## INPUT DATA
+ + + + +

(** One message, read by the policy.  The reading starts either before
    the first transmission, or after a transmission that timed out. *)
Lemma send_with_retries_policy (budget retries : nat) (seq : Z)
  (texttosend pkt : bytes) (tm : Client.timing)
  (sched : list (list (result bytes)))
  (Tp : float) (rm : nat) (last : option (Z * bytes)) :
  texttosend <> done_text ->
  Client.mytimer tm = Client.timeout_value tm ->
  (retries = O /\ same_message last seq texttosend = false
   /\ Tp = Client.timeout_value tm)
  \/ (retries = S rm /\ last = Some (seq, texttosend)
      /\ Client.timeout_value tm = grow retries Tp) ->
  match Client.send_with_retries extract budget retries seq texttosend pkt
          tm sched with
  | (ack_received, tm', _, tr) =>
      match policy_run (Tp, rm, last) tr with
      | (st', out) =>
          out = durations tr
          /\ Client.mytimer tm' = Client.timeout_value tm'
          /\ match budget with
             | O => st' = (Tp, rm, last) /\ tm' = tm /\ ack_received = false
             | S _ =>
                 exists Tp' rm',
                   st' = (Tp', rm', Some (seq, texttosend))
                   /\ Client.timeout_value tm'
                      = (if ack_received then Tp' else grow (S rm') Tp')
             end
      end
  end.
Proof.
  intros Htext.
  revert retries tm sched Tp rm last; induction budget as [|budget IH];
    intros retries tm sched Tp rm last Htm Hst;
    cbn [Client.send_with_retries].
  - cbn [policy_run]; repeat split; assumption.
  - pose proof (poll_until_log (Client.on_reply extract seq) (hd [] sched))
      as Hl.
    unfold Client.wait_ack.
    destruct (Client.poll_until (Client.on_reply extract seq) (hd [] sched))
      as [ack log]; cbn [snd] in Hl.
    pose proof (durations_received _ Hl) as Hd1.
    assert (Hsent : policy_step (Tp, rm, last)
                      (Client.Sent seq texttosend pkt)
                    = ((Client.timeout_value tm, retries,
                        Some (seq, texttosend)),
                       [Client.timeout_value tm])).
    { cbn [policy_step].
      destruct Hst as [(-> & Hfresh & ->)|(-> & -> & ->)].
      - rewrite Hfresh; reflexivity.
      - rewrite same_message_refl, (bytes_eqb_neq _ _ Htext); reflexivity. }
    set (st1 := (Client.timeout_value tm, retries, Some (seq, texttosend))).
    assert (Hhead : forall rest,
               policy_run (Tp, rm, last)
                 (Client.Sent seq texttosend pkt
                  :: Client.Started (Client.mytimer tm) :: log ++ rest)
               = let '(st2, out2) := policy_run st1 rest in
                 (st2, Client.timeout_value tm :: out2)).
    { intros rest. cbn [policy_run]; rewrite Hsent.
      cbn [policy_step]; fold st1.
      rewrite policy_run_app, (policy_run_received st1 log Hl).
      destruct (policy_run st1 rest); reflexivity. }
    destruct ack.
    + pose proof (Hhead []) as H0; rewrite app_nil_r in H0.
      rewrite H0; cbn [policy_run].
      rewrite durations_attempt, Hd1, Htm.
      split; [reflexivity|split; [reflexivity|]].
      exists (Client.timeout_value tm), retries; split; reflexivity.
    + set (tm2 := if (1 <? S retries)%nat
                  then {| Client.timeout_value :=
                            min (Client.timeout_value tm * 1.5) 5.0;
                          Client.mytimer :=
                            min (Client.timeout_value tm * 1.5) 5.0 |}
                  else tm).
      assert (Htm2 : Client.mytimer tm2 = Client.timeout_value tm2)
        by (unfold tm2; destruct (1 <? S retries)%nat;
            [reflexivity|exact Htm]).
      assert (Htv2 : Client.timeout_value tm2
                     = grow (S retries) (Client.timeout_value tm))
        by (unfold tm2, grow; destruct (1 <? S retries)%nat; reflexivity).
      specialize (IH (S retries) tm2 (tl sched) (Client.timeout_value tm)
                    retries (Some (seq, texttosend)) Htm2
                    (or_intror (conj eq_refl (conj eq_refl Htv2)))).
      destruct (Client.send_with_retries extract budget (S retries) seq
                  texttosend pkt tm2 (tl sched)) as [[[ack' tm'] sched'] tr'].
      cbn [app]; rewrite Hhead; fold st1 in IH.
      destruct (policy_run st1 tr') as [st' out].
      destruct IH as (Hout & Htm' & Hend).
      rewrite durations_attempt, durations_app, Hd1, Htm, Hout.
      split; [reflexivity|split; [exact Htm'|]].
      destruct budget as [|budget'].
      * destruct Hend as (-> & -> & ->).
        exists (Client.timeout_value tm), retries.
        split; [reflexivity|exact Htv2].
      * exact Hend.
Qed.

+ + + + +

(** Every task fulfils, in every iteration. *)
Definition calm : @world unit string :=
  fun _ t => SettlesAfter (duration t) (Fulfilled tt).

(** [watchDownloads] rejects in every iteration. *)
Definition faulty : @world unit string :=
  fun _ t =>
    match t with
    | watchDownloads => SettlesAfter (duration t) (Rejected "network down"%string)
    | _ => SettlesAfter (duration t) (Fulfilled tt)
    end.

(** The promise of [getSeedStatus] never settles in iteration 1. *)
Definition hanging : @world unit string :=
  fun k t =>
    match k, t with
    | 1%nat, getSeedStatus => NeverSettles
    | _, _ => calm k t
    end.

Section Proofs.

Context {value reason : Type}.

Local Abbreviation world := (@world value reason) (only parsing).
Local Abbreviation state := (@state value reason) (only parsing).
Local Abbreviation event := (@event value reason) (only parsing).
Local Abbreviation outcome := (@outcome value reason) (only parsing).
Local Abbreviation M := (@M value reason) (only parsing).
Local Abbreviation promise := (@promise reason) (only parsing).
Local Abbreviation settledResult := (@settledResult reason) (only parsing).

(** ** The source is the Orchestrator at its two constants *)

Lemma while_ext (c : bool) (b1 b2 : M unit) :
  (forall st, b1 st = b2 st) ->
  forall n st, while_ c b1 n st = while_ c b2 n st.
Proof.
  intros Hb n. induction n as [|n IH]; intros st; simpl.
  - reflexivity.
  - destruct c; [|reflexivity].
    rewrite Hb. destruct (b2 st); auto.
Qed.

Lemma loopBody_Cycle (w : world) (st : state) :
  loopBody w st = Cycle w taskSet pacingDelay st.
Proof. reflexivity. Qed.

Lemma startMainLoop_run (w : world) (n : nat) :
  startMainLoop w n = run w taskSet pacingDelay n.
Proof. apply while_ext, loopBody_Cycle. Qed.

+ + + + +

## WORK ITEM
Restate word for word the lines in the material above from the one with "rewrite durations_attempt, Hd1, Htm." to the one with "assert (Htv2 : Client.timeout_value tm2"; both of those lines count, and nothing else does.

## RESULT
      rewrite durations_attempt, Hd1, Htm.
      split; [reflexivity|split; [reflexivity|]].
      exists (Client.timeout_value tm), retries; split; reflexivity.
    + set (tm2 := if (1 <? S retries)%nat
                  then {| Client.timeout_value :=
                            min (Client.timeout_value tm * 1.5) 5.0;
                          Client.mytimer :=
                            min (Client.timeout_value tm * 1.5) 5.0 |}
                  else tm).
      assert (Htm2 : Client.mytimer tm2 = Client.timeout_value tm2)
        by (unfold tm2; destruct (1 <? S retries)%nat;
            [reflexivity|exact Htm]).
      assert (Htv2 : Client.timeout_value tm2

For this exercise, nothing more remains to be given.